§ RECORDED INFORMATION:
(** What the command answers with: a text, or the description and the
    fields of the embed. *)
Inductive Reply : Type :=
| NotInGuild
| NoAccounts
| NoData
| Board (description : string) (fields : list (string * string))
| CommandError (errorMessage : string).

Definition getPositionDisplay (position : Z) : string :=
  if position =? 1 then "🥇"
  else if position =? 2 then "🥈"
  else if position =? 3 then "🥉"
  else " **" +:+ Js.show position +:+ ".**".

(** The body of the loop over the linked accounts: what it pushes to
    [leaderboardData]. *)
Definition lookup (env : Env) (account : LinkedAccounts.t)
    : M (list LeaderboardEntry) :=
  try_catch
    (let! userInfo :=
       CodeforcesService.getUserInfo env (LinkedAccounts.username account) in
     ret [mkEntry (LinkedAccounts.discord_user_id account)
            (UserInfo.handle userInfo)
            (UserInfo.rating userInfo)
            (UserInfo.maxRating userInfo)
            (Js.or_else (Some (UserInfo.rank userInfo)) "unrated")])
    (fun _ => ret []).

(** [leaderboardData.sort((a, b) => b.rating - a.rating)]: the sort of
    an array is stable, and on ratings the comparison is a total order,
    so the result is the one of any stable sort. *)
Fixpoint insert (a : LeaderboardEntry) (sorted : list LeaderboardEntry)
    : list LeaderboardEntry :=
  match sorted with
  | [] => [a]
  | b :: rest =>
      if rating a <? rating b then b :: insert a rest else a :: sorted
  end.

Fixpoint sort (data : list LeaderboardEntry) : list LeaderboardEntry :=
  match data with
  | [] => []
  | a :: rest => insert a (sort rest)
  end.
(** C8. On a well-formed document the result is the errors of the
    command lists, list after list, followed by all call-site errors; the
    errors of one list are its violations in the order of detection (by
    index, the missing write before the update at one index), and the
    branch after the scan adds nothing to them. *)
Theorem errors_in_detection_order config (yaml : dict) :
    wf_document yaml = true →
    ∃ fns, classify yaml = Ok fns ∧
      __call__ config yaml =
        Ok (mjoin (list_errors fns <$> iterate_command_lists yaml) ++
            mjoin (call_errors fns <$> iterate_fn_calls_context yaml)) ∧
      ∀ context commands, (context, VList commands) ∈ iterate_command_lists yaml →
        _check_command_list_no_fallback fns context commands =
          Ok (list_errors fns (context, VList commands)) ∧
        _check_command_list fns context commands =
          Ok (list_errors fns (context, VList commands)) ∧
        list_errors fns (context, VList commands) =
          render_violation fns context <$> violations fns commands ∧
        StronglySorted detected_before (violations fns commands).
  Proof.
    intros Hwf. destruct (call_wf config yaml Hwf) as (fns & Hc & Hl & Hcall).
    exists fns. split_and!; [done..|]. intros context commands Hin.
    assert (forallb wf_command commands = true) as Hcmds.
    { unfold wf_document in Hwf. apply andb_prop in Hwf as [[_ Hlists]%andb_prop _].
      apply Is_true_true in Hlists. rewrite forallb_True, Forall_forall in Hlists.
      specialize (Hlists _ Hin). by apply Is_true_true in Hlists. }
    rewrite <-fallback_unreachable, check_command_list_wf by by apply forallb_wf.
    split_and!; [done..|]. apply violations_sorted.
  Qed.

* * *

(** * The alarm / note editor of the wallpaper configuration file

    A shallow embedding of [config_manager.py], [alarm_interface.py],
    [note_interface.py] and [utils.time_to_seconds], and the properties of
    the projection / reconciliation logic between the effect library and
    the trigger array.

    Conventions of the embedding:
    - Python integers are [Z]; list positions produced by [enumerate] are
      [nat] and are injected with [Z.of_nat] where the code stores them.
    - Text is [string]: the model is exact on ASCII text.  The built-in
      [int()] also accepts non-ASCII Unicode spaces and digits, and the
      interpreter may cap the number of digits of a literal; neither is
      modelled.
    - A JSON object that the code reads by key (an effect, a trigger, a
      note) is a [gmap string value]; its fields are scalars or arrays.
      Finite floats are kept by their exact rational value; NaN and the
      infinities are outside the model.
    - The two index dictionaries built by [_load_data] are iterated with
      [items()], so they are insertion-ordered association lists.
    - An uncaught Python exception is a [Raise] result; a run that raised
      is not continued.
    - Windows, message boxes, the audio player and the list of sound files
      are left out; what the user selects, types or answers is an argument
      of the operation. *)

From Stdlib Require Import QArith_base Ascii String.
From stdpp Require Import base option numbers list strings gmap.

* * *

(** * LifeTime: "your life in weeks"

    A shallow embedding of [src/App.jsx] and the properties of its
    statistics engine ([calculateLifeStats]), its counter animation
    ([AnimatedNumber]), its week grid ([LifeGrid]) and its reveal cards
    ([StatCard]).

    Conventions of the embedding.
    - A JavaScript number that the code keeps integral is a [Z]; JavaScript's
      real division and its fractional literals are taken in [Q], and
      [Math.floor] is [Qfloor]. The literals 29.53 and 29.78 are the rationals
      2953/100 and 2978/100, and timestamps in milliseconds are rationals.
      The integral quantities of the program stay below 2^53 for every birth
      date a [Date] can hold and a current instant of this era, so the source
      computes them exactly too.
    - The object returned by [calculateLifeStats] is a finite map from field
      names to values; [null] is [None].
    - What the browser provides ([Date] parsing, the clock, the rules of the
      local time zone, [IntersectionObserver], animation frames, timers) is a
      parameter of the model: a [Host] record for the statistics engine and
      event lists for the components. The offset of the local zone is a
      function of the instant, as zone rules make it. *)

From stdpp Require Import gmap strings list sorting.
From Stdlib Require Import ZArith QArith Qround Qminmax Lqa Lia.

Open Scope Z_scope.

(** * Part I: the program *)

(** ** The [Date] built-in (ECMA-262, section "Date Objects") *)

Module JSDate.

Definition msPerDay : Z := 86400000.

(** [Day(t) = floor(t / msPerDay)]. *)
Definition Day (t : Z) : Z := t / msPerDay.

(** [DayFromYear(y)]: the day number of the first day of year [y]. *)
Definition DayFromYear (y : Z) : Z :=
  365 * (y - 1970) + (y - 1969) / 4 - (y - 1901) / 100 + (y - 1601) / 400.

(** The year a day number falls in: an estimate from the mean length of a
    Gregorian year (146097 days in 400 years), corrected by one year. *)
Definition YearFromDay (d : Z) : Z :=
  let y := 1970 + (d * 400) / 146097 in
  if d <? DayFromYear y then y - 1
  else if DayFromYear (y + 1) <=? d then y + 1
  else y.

§ YOUR GOAL: Give back exactly the lines of the listing above that run from the line with "(** What the" to the line with "Js.show position +:+", inclusive.

§ WRITTEN RESPONSE:
(** What the command answers with: a text, or the description and the
    fields of the embed. *)
Inductive Reply : Type :=
| NotInGuild
| NoAccounts
| NoData
| Board (description : string) (fields : list (string * string))
| CommandError (errorMessage : string).

Definition getPositionDisplay (position : Z) : string :=
  if position =? 1 then "🥇"
  else if position =? 2 then "🥈"
  else if position =? 3 then "🥉"
  else " **" +:+ Js.show position +:+ ".**".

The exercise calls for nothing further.